In the same article, Col. Robert B. Brown, commander of the 1st Brigade, 25th Infantry Division (Stryker Brigade Combat Team), said that the Strykers saved the lives of at least 100 soldiers deployed in northern Iraq. The article states that the bolt-on slat armor is effective ballistic protection, which was the main flaw cited in 2009 by critics. A 2003 GAO report to Congress stated that the added weight of slat armor created a mobility limitation in wet conditions due to shortcomings in the vehicle's suspension.

Reports from military personnel and analysts indicate the Stryker is superior to other light military vehicles of the US Army regarding survivability against IEDs (improvised explosive devices). Soldiers have anecdotally referred to Strykers as "Kevlar Coffins".
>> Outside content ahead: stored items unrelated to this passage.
(** C3: for a value [v] of type [int] or [uint], [AnnotateBinary] appends
    to the span a binary annotation of type I32 whose value has eight
    bytes: the first four are the big-endian bytes of [v] modulo 2^32,
    the last four are zero.  The annotation has the key given and the
    host of the span; nothing else of the span changes. *)
Theorem AnnotateBinary_native_integer (w : World) (l : nat) (s : Span)
  (k : string) (x : Value) (v : Z) :
  native_integer x v ->
  spans w !! l = Some s ->
  exists w' s' a,
    AnnotateBinary (Some l) k x w = Ok tt w'
    /\ spans w' !! l = Some s'
    /\ binaryAnnotations s' = binaryAnnotations s ++ [a]
    /\ key a = k
    /\ annotationType a = AnnotationType_I32
    /\ b_host a = host s
    /\ length (b_value a) = 8%nat
    /\ take 4 (b_value a) = big_endian_32 (v mod 2 ^ 32)
    /\ binary.Uint32 (take 4 (b_value a)) = Some (v mod 2 ^ 32)
    /\ drop 4 (b_value a) = [x00; x00; x00; x00]
    /\ same_but_binaryAnnotations s s'.
Proof.
  intros Hx H.
  assert (Hsw : type_switch x
                = Some (AnnotationType_I32,
                        big_endian_32 (v mod 2 ^ 32) ++ [x00; x00; x00; x00]))
    by (destruct Hx as [-> | ->]; reflexivity).
  destruct (AnnotateBinary_result w l s k x _ _ Hsw H)
    as (w' & s' & Hrun & Hs' & Hbin & Hsame & _).
  eexists w', s', _. split; [exact Hrun|]. split; [exact Hs'|].
  split; [exact Hbin|]. cbn [key annotationType b_host b_value].
  conjuncts; try reflexivity; try assumption.
  change (take 4 _) with (big_endian_32 (v mod 2 ^ 32)).
  rewrite Uint32_big_endian_32. rewrite Z.mod_mod by lia. reflexivity.
Qed.

(** C8: for a value of an integer type of 8, 16 or 32 bits,
    [AnnotateBinary] appends to the span a binary annotation of type I32,
    which is not the 16-bit type, whose value is four bytes: the
    big-endian bytes of the value widened to 32 bits, by its sign for a
    signed type and by zeros for an unsigned one.  Read back as a 32-bit
    integer of the same signedness, the four bytes give the value.  The
    annotation has the key given and the host of the span; nothing else
    of the span changes. *)
Theorem AnnotateBinary_small_integer (w : World) (l : nat) (s : Span)
  (k : string) (x : Value) (signed : bool) (bits v : Z) :
  small_integer x signed bits v ->
  spans w !! l = Some s ->
  exists w' s' a u,
    AnnotateBinary (Some l) k x w = Ok tt w'
    /\ spans w' !! l = Some s'
    /\ binaryAnnotations s' = binaryAnnotations s ++ [a]
    /\ key a = k
    /\ annotationType a = AnnotationType_I32
    /\ annotationType a <> zipkincore.AnnotationType_I16
    /\ b_host a = host s
    /\ length (b_value a) = 4%nat
    /\ b_value a = big_endian_32 (widen signed bits v)
    /\ binary.Uint32 (b_value a) = Some u
    /\ u = widen signed bits v
    /\ read_as signed 32 u = v
    /\ same_but_binaryAnnotations s s'.
Proof.
  intros Hx H.
  assert (Hsw : type_switch x
                = Some (AnnotationType_I32,
                        big_endian_32 (widen signed bits v))).
  { rewrite <- (widen_uint32 _ _ _ _ Hx). destruct Hx; reflexivity. }
  destruct (AnnotateBinary_result w l s k x _ _ Hsw H)
    as (w' & s' & Hrun & Hs' & Hbin & Hsame & _).
  eexists w', s', _, (widen signed bits v).
  split; [exact Hrun|]. split; [exact Hs'|]. split; [exact Hbin|].
  cbn [key annotationType b_host b_value].
  conjuncts; try reflexivity; try assumption; try discriminate.
  - rewrite Uint32_big_endian_32. f_equal.
    rewrite <- (widen_uint32 _ _ _ _ Hx). unfold uint32.
    apply Z.mod_mod. lia.
  - apply (read_widen _ _ _ _ Hx).
Qed.

(** C9: for a value of type [int64] or [uint64], [AnnotateBinary] appends
    to the span a binary annotation of type I64 whose value is the eight
    big-endian bytes of the value modulo 2^64; read back as a big-endian
    64-bit integer of the same signedness, they give the value.  The
    annotation has the key given and the host of the span; nothing else
    of the span changes. *)
Theorem AnnotateBinary_long_integer (w : World) (l : nat) (s : Span)
  (k : string) (x : Value) (signed : bool) (v : Z) :
  long_integer x signed v ->
  spans w !! l = Some s ->
  exists w' s' a u,
    AnnotateBinary (Some l) k x w = Ok tt w'
    /\ spans w' !! l = Some s'
    /\ binaryAnnotations s' = binaryAnnotations s ++ [a]
    /\ key a = k
    /\ annotationType a = AnnotationType_I64
    /\ b_host a = host s
    /\ length (b_value a) = 8%nat
    /\ b_value a = big_endian_64 (v mod 2 ^ 64)
    /\ binary.Uint64 (b_value a) = Some u
    /\ read_as signed 64 u = v
    /\ same_but_binaryAnnotations s s'.
Proof.
  intros Hx H.
  assert (Hsw : type_switch x
                = Some (AnnotationType_I64, big_endian_64 (v mod 2 ^ 64)))
    by (destruct Hx; reflexivity).
  destruct (AnnotateBinary_result w l s k x _ _ Hsw H)
    as (w' & s' & Hrun & Hs' & Hbin & Hsame & _).
  eexists w', s', _, (v mod 2 ^ 64).
  split; [exact Hrun|]. split; [exact Hs'|]. split; [exact Hbin|].
  cbn [key annotationType b_host b_value].
  conjuncts; try reflexivity; try assumption.
  - rewrite Uint64_big_endian_64. f_equal. apply Z.mod_mod. lia.
  - unfold read_as.
    destruct Hx as [v Hv|v Hv]; unfold in_int, in_uint in Hv;
      cbn in *; Z.div_mod_to_equations; lia.
Qed.

End Encoder.

(** ** [Encode] *)

Section Encoding.

Context {env : Env}.

(** The loop of [Encode] fills the slice made for it: it never panics,
    and leaves the structures of the annotations, in their order. *)
Lemma range_assign_fills {A B} (f : A -> B) (l : list A)
  (pre : list (option B)) :
  range_assign f (length pre) l (pre ++ replicate (length l) None)
  = Some (pre ++ map (fun a => Some (f a)) l).
Proof.
  revert pre. induction l as [|a rest IH]; intros pre; simpl.
  - reflexivity.
  - unfold assign_index. rewrite list_lookup_middle by reflexivity. simpl.
    replace (<[length pre := Some (f a)]> (pre ++ None :: replicate (length rest) None))
      with ((pre ++ [Some (f a)]) ++ replicate (length rest) None).
    + replace (S (length pre)) with (length (pre ++ [Some (f a)]))
        by (rewrite length_app; simpl; lia).
      rewrite IH, <- app_assoc. reflexivity.
    + rewrite <- app_assoc. simpl.
      rewrite insert_app_r_alt by lia. rewrite Nat.sub_diag. reflexivity.
Qed.

Lemma range_assign_make {A B} (f : A -> B) (l : list A) :
  range_assign f 0 l (replicate (length l) None)
  = Some (map (fun a => Some (f a)) l).
Proof. apply (range_assign_fills f l []). Qed.

Lemma Encode_at (w : World) (l : nat) (s : Span) :
  spans w !! l = Some s ->
  Encode (Some l) w
  = Ok {| zipkincore.TraceId := traceID s;
          zipkincore.Name := methodName s;
          zipkincore.Id := spanID s;
          zipkincore.ParentId :=
            if parentSpanID s =? 0 then None else Some (parentSpanID s);
          zipkincore.Annotations :=
            Some (map (fun a => Some (encode_annotation a)) (annotations s));
          zipkincore.BinaryAnnotations :=
            Some (map (fun a => Some (encode_binaryAnnotation a))
                    (binaryAnnotations s));
          zipkincore.Debug := debug s |} w.
Proof.
  intros H. unfold Encode, bind. rewrite (deref_at _ _ _ H).
  unfold or_panic. rewrite !range_assign_make.
  simpl. destruct (parentSpanID s =? 0); reflexivity.
Qed.
(** A blank inside a string stays in the string or is refused; after a
    backslash or inside [\uXXXX] it is refused; after an atom it ends the
    atom. *)
Lemma lex_step_space (m : Json.mode) (c : N) :
  isspace c = true ->
  match m with
  | Json.Idle =>
      Json.lex_step m c = Some (Json.Idle, []) \/ Json.lex_step m c = None
  | Json.InString acc =>
      Json.lex_step m c = Some (Json.InString (acc ++ [(c, false)]), [])
      \/ Json.lex_step m c = None
  | Json.InEscape _ | Json.InHex _ _ => Json.lex_step m c = None
  | Json.InAtom a =>
      Json.lex_step m c = None
      \/ exists v, Json.classify_atom a = Some v
                   /\ Json.lex_step m c = Some (Json.Idle, [Json.TScalar v])
  end.
Proof.
  intros H. pose proof (space_cases c H) as D.
  destruct m as [|acc|acc|acc ds|a].
  - simpl. destruct (lex_idle_space c H); auto.
  - small_or_big D c. left. unfold Json.lex_step.
    compare_consts c. reflexivity.
  - small_or_big D c. unfold Json.lex_step, Json.unescape, ch.
    simpl N_of_ascii. compare_consts c. reflexivity.
  - small_or_big D c. unfold Json.lex_step, Json.hex_value, Json.is_digit,
      in_range. compare_consts c. simpl. rewrite ?andb_false_r. reflexivity.
  - assert (A : Json.is_atom_char c = false).
    { small_or_big D c. unfold Json.is_atom_char, Json.is_digit, in_range, ch.
      simpl N_of_ascii. compare_consts c. simpl.
      rewrite ?andb_false_r. reflexivity. }
    unfold Json.lex_step. rewrite A.
    destruct (Json.classify_atom a) as [v|]; [|auto].
    destruct (lex_idle_space c H) as [E|E]; rewrite E; [|auto].
    right. exists v. auto.
Qed.
Lemma settled_second_loop models : forall metaData,
  (forall v, value_equal v v = true) ->
  List.NoDup (tables models) ->
  (forall entry, In entry models -> eligible entry = true ->
     settled_model metaData (snd entry)) ->
  forall entry, In entry models -> eligible entry = true ->
    fst (getRawMigrations value_equal (snd entry) (memory models metaData))
    = inl no_change.
Proof.
  induction models as [|first models IH];
    intros metaData Hrefl Hnd Hst entry Hin He; [done|].
  rewrite memory_cons. rewrite tables_cons in Hnd.
  destruct (eligible first) eqn:E1.
  - apply List.NoDup_cons_iff in Hnd as [Hfresh Hnd].
    assert (forall e, In e models -> eligible e = true ->
              tableName (snd e) <> tableName (snd first)) as Hother.
    { intros e H1 H2 Heq. apply Hfresh. rewrite <- Heq. unfold tables.
      apply in_map_iff. exists e. split; [done|].
      apply List.filter_In. by split. }
    destruct Hin as [<-|Hin].
    + unfold getRawMigrations at 1.
      rewrite (diff_reads_own_table _ _ _
                 (snd (getRawMigrations value_equal (snd first) metaData)))
        by (by apply memory_frame).
      destruct (Hst first (or_introl eq_refl) E1) as (Hundef & Hplain & Hmeta).
      apply second_run_no_change; try done.
      apply getModelColumns_distinct.
    + apply IH; try done. intros e H1 H2.
      destruct (Hst e (or_intror H1) H2) as (Hundef & Hplain & Hmeta).
      assert (Obj.get (tableName (snd e))
                (snd (getRawMigrations value_equal (snd first) metaData))
              = Obj.get (tableName (snd e)) metaData) as Hsame
        by (apply diff_frame; by apply Hother).
      split; [done|]. rewrite Hsame. by split.
  - destruct Hin as [<-|Hin]; [congruence|].
    apply IH; try done. intros e H1 H2. apply Hst; [by right|done].
Qed.


Lemma set_fresh {A} k (v : A) o :
  ~ In k (Obj.keys o) -> Obj.set k v o = (o ++ [(k, v)])%list.
Proof.
  induction o as [|[k0 v0] o IH]; simpl; [done|]. intros H.
  destruct (String.eqb_spec k k0) as [->|Hne]; [by destruct H; left|].
  rewrite IH; [done|]. intros H'. apply H. by right.
Qed.

Lemma first_memory models : forall metaData,
  List.NoDup (tables models) ->
  (forall table, In table (tables models) -> Obj.inherited table = false) ->
  (forall table, In table (tables models) -> ~ In table (Obj.keys metaData)) ->
  memory models metaData
  = (metaData
     ++ map (fun entry => (tableName (snd entry), getModelColumns (snd entry)))
            (List.filter eligible models))%list.
Proof.
  induction models as [|entry models IH]; intros metaData Hnd Hplain Hfresh.
  - cbn. by rewrite app_nil_r.
  - rewrite memory_cons. rewrite tables_cons in Hnd, Hplain, Hfresh.
    cbn [List.filter]. destruct (eligible entry).
    + apply List.NoDup_cons_iff in Hnd as [Hnew Hnd].
      assert (~ In (tableName (snd entry)) (Obj.keys metaData)) as Habsent
        by (apply Hfresh; by left).
      assert (Obj.inherited (tableName (snd entry)) = false) as Hown
        by (apply Hplain; by left).
      unfold getRawMigrations, diff, diff_with.
      apply ObjFacts.get_None in Habsent as Hg. rewrite Hg, Hown.
      destruct (String.eqb_spec (tableName (snd entry)) "__proto__") as [E|_].
      { by rewrite E in Hown. }
      cbn [snd].
      rewrite set_fresh by done. rewrite IH; [|done| |].
      * cbn [map]. by rewrite <- app_assoc.
      * intros table H. apply Hplain. by right.
      * intros table H. unfold Obj.keys. rewrite map_app, in_app_iff.
        intros [H'|[<-|[]]]; [|done]. apply (Hfresh table); [by right|done].
    + by apply IH.
Qed.

Hypothesis quiet : nothing_fails world.

(** X20. A first run. When there is no [meta.json] and nothing fails
    outside, the run over models with tables of their own, none of which
    bears the name of a property of [Object.prototype] or a name that is
    an array index, ends with a snapshot that holds, for every model that
    takes part and in their order, the table with the extracted columns,
    and [meta.json] holds this snapshot. *)
Theorem first_run_snapshot models :
  List.NoDup (tables models) ->
  (forall table, In table (tables models) ->
                 Obj.inherited table = false
                 /\ Obj.index_of table = None) ->
  let created :=
    map (fun entry => (tableName (snd entry), getModelColumns (snd entry)))
        (List.filter eligible models) in
  exists trace,
    main value_equal world program None models = Some (created, trace)
    /\ file_at (meta_path world) trace = Some (snapshot_json created).
Proof.
  intros Hnd Hnames created. unfold main, getMetaData, writeFile.
  destruct quiet as [Hw Hp]. rewrite Hw.
  pose proof (memory_loop value_equal world program models []
                [file_written (meta_path world) (snapshot_json [])]) as Hm.
  pose proof (disk_loop value_equal world program quiet None models []
                [file_written (meta_path world) (snapshot_json [])]) as Hd.
  cbn [app] in *.
  destruct (fold_left (main_step value_equal world program) models
              ([], [file_written (meta_path world) (snapshot_json [])]))
    as [m1 t1].
  cbn [fst snd] in Hm, Hd. exists t1.
  rewrite first_memory in Hm;
    [|done|intros table H; by apply Hnames|by intros table _ []].
  cbn [app] in Hm. subst m1.
  split; [done|].
  unfold file_at at 1 in Hd. cbn [fold_left] in Hd.
  rewrite String.eqb_refl in Hd. specialize (Hd eq_refl).
  destruct (file_at (meta_path world) t1) as [data|]; [by subst data|done].
Qed.

End runs_more.

(** ** The run and the buckets on the sample data *)

Local Ltac distinct_names :=
  repeat (apply List.NoDup_cons; [simpl; intuition discriminate|]);
  apply List.NoDup_nil.

Lemma extracted_definitions_witness :
  In ("name", attributeColumn
                {| attr_type := "STRING"; attr_field := "name";
                   attr_allowNull := JsBool false; attr_unique := None;
                   attr_primaryKey := None; attr_prevColumnName := None;
                   attr_defaultValue := None |})
     (getModelColumns users_model)
  /\ (In ("name", attributeColumn
                    {| attr_type := "STRING"; attr_field := "name";
                       attr_allowNull := JsBool false; attr_unique := None;
                       attr_primaryKey := None; attr_prevColumnName := None;
                       attr_defaultValue := None |})
         (@baseColumns string)
      \/ exists name a,
           In (name, a) (attributes users_model)
           /\ writes_column (name, a) = true
           /\ "name" = attr_field a
           /\ attributeColumn
                {| attr_type := "STRING"; attr_field := "name";
                   attr_allowNull := JsBool false; attr_unique := None;
                   attr_primaryKey := None; attr_prevColumnName := None;
                   attr_defaultValue := None |}
              = attributeColumn a).
Proof.
  assert (In ("name", attributeColumn
                {| attr_type := "STRING"; attr_field := "name";
                   attr_allowNull := JsBool false; attr_unique := None;
                   attr_primaryKey := None; attr_prevColumnName := None;
                   attr_defaultValue := None |})
             (getModelColumns users_model)) as H
    by (vm_compute; right; left; reflexivity).
  split; [exact H|]. exact (extracted_definitions users_model _ _ H).
Defined.

Lemma implicit_columns_fixed_witness :
  timestamps users_model = true
  /\ Obj.get "createdAt" (getModelColumns users_model)
     = Obj.get "createdAt" (@baseColumns string)
  /\ Obj.get "updatedAt" (getModelColumns users_model)
     = Obj.get "updatedAt" (@baseColumns string).
Proof.
  split; [reflexivity|].
  exact (proj1 (implicit_columns_fixed users_model) eq_refl).
Defined.

Lemma descriptors_shape_witness :
  fst (diff String.eqb "users" text_name_and_mail users_three)
  = inr [change_name; rename_email; remove_old]
  /\ (exists ranks,
        map (fun m => option_map fst (label_kind (label m)))
            [change_name; rename_email; remove_old]
        = map Some ranks
        /\ StronglySorted lt ranks)
  /\ (forall m, In m [change_name; rename_email; remove_old] ->
                label m = "initial" ->
                [change_name; rename_email; remove_old] = [m])
  /\ forall m, In m [change_name; rename_email; remove_old] ->
       up m <> []
       /\ length (up m) = length (down m)
       /\ option_map snd (label_kind (label m))
          = Some (Nat.ltb 1 (length (up m)))
       /\ Forall2 (mirrors "users") (up m) (down m).
Proof.
  assert (fst (diff String.eqb "users" text_name_and_mail users_three)
          = inr [change_name; rename_email; remove_old]) as H
    by (vm_compute; reflexivity).
  split; [exact H|].
  exact (descriptors_shape String.eqb "users" text_name_and_mail users_three
           _ H).
Defined.


Lemma up_reads_both_tables_witness :
  List.NoDup (Obj.keys text_name_and_mail)
  /\ up_reads [ ("name", column "DataTypes.STRING" None);
                ("email", column "DataTypes.STRING" None);
                ("old", column "DataTypes.STRING" None) ]
              text_name_and_mail
              (renameColumn "users" "email" "mail"
                 (Some (parsed (column "DataTypes.STRING" (Some "email"))))).
Proof.
  assert (List.NoDup (Obj.keys text_name_and_mail)) as H by distinct_names.
  split; [exact H|].
  apply (up_reads_both_tables String.eqb
           [ ("name", column "DataTypes.STRING" None);
             ("email", column "DataTypes.STRING" None);
             ("old", column "DataTypes.STRING" None) ]
           text_name_and_mail H "users" users_three
           [change_name; rename_email; remove_old] rename_email).
  - reflexivity.
  - vm_compute. reflexivity.
  - right. left. reflexivity.
  - left. reflexivity.
Defined.
(** Longest prefix of [s] whose characters satisfy [p], and what follows. *)
Fixpoint span (p : ascii -> bool) (s : string) : string * string :=
  match s with
  | EmptyString => ("", "")
  | String c s' =>
      if p c then let (a, b) := span p s' in (String c a, b)
      else ("", s)
  end.

Fixpoint forallb_string (p : ascii -> bool) (s : string) : bool :=
  match s with
  | EmptyString => true
  | String c s' => (p c && forallb_string p s')%bool
  end.

Fixpoint drop (n : nat) (s : string) : string :=
  match n, s with
  | O, _ => s
  | S n', String _ s' => drop n' s'
  | S _, EmptyString => ""
  end.

(** First occurrence of [pat] in [s]: the text before it and the text
    after it. *)
Fixpoint find_sub (pat s : string) : option (string * string) :=
  if prefix pat s then Some ("", drop (String.length pat) s)
  else match s with
       | EmptyString => None
       | String c s' =>
           match find_sub pat s' with
           | Some (a, b) => Some (String c a, b)
           | None => None
           end
       end.

(** [occurs pat s]: [pat] is a substring of [s]. *)
Definition occurs (pat s : string) : bool :=
  match find_sub pat s with Some _ => true | None => false end.

(** [lacks c s]: the character [c] does not occur in [s]. *)
Definition lacks (c : ascii) (s : string) : bool :=
  forallb_string (fun d => negb (Ascii.eqb d c)) s.

(** No section start marker begins in [s]. *)
Definition no_section_start (s : string) : bool := negb (occurs "{{#" s).

(** [String.prototype.split] with a one-character separator. *)
Fixpoint split (sep : ascii) (s : string) : list string :=
  match s with
  | EmptyString => [""]
  | String c s' =>
      if Ascii.eqb c sep then "" :: split sep s'
      else match split sep s' with
           | h :: t => String c h :: t
           | [] => [String c ""]
           end
  end.

(** [Array.prototype.join] with the empty separator, on strings. *)
Fixpoint join_empty (l : list string) : string :=
  match l with
  | [] => ""
  | x :: rest => x ++ join_empty rest
  end.

(* ================================================================= *)
(** ** Values of the Data Context

    [VFunction name] is a built-in function, as a lookup may find in
    [Object.prototype]; the data itself holds none. *)

#[local] Unset Elimination Schemes.

Inductive value : Type :=
| VUndefined
| VNull
| VBool (b : bool)
| VNum (z : Z)
| VStr (s : string)
| VArr (items : list value)
| VObj (props : list (string * value))
| VFunction (name : string).

#[local] Set Elimination Schemes.

Definition is_undefined (v : value) : bool :=
  match v with VUndefined => true | _ => false end.

(** [Array.isArray]. *)
Definition isArray (v : value) : bool :=
  match v with VArr _ => true | _ => false end.

(** [typeof v === 'object']: objects, arrays and [null]. *)
Definition typeof_object (v : value) : bool :=
  match v with VObj _ | VArr _ | VNull => true | _ => false end.

(** Own property of an object. *)
Fixpoint own (key : string) (props : list (string * value)) : option value :=
  match props with
  | [] => None
  | (k, v) :: rest => if String.eqb k key then Some v else own key rest
  end.

Definition has_own (key : string) (props : list (string * value)) : bool :=
  match own key props with Some _ => true | None => false end.

(** [Number.MAX_SAFE_INTEGER], two to the power 53 less one: the integers
    up to it in absolute value are numbers of the language, each of them
    exactly. *)
Definition MAX_SAFE_INTEGER : Z := 9007199254740991.

Definition is_safe_integer (z : Z) : bool :=
  Z.leb (Z.abs z) MAX_SAFE_INTEGER.

(** The decimal numeral of an integer, with a minus sign when negative. *)
Definition numeral (z : Z) : string :=
  NilEmpty.string_of_int (Z.to_int z).

(** Number::toString on an integer: a safe integer is printed as its
    decimal numeral (the exponent form starts at ten to the power 21). *)
Definition NumberToString (z : Z) : result string :=
  if is_safe_integer z then Ok (numeral z) else Beyond.

(** The properties of [Object.prototype], which every mapping written as
    an object literal or read from JSON inherits: the methods of the
    language standard and of its annex for web browsers, and the accessor
    [__proto__]. *)
Definition objectPrototypeMethods : list string :=
  ["constructor"; "hasOwnProperty"; "isPrototypeOf"; "propertyIsEnumerable";
   "toLocaleString"; "toString"; "valueOf";
   "__defineGetter__"; "__defineSetter__";
   "__lookupGetter__"; "__lookupSetter__"].

Definition inherited_by_object (key : string) : bool :=
  (String.eqb key "__proto__"
   || existsb (String.eqb key) objectPrototypeMethods)%bool.

(** The name of the function that [Object.prototype] holds at [key]: the
    key itself, except that [constructor] is [Object]. *)
Definition function_name (key : string) : string :=
  if String.eqb key "constructor" then "Object" else key.

Definition is_letter (c : ascii) : bool :=
  (ascii_in "a" "z" c || ascii_in "A" "Z" c || Ascii.eqb c "_")%bool.

(** The prototypes of strings, numbers, booleans and arrays hold many
    methods, more of them in later versions of the language; their names
    are made of letters and underscores.  A name of that form may be one of
    them, any other name is none. *)
Definition method_like (key : string) : bool :=
  (negb (String.eqb key "") && forallb_string is_letter key)%bool.

(** An array index: the decimal numeral of a natural number, with no
    leading zero. *)
Definition index_of_key (key : string) : option nat :=
  match NilEmpty.uint_of_string key with
  | Some u =>
      let n := N.of_uint u in
      if String.eqb (NilEmpty.string_of_uint (N.to_uint n)) key
      then Some (N.to_nat n) else None
  | None => None
  end.

(** ToString.  The text of a built-in function is the one that Node
    gives it.  The members of the data are never callable, so an object
    with an own [toString] has no usable conversion method: its own
    [valueOf], if any, is not callable either, and the inherited one returns
    the object itself.  Without an own [toString] the inherited one answers
    ["[object Object]"].  An array is joined with commas, [undefined] and
    [null] elements giving the empty string. *)
Fixpoint ToString (v : value) : result string :=
  match v with
  | VUndefined => Ok "undefined"
  | VNull => Ok "null"
  | VBool true => Ok "true"
  | VBool false => Ok "false"
  | VNum z => NumberToString z
  | VStr s => Ok s
  | VArr items =>
      (fix join (l : list value) : result string :=
         match l with
         | [] => Ok ""
         | x :: rest =>
             a <- match x with
                  | VUndefined | VNull => Ok ""
                  | _ => ToString x
                  end ;;
             match rest with
             | [] => Ok a
             | _ :: _ => b <- join rest ;; Ok (a ++ "," ++ b)
             end
         end) items
  | VObj props =>
      if has_own "toString" props then TypeError else Ok "[object Object]"
  | VFunction name => Ok ("function " ++ name ++ "() { [native code] }")
  end.

(** What [v[key]] is when [key] is no own property of a string, a number,
    a boolean or an array: [undefined] unless the prototype chain may hold
    the name. *)
Definition not_own (inherited : bool) : result value :=
  if inherited then Beyond else Ok VUndefined.

(** What [v[key]] is when [key] is no own property of a mapping: the
    method of [Object.prototype] of that name, else [undefined].  The
    accessor [__proto__] answers a prototype object, which is no value of
    the model. *)
Definition inherited_from_object (key : string) : result value :=
  if String.eqb key "__proto__" then Beyond
  else if existsb (String.eqb key) objectPrototypeMethods
       then Ok (VFunction (function_name key))
       else Ok VUndefined.

(** Property access [v[key]]: the own property of that name, else the one
    of the prototype chain.  [null] and [undefined] have no properties and
    the access throws.  The properties of a built-in function are not
    modelled. *)
Definition Get (v : value) (key : string) : result value :=
  match v with
  | VUndefined | VNull => TypeError
  | VBool _ | VNum _ => not_own (method_like key)
  | VStr s =>
      if String.eqb key "length" then Ok (VNum (Z.of_nat (String.length s)))
      else match index_of_key key with
           | Some i =>
               match String.get i s with
               | Some c => Ok (VStr (String c ""))
               | None => Ok VUndefined
               end
           | None => not_own (method_like key)
           end
  | VArr items =>
      if String.eqb key "length" then Ok (VNum (Z.of_nat (List.length items)))
      else match index_of_key key with
           | Some i =>
               match nth_error items i with
               | Some x => Ok x
               | None => Ok VUndefined
               end
           | None => not_own (method_like key)
           end
  | VObj props =>
      match own key props with
      | Some x => Ok x
      | None => inherited_from_object key
      end
  | VFunction _ => Beyond
  end.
The non-partisan Project on Government Oversight received unexpectedly positive reviews when it spoke to soldiers who served in Strykers:
"The Stryker's fantastic. It has incredible mobility, incredible speed..." "We've been hit by 84 suicide VBIEDs... the greater majority of soldiers walk away without even a scratch. It's absolutely amazing. If I were in any other type vehicle, I would've had huge problems," said Colonel Robert Brown, commander of the 1st Brigade of the 25th Infantry Division.

Maj. Doug Baker, executive officer of the 5th Battalion, 20th Infantry Regiment in 3/2 said, "When you rolled out the gate, you were fairly confident that the vehicle was going to take care of you… I'm familiar with what a Bradley can do. It's a fantastic vehicle, but I would take a Stryker over it in Iraq any day." Crew members of the Stryker Mobile Gun System attest to its "seamless" ability to fill the high-mobility niche between main battle tank and armored personnel carrier.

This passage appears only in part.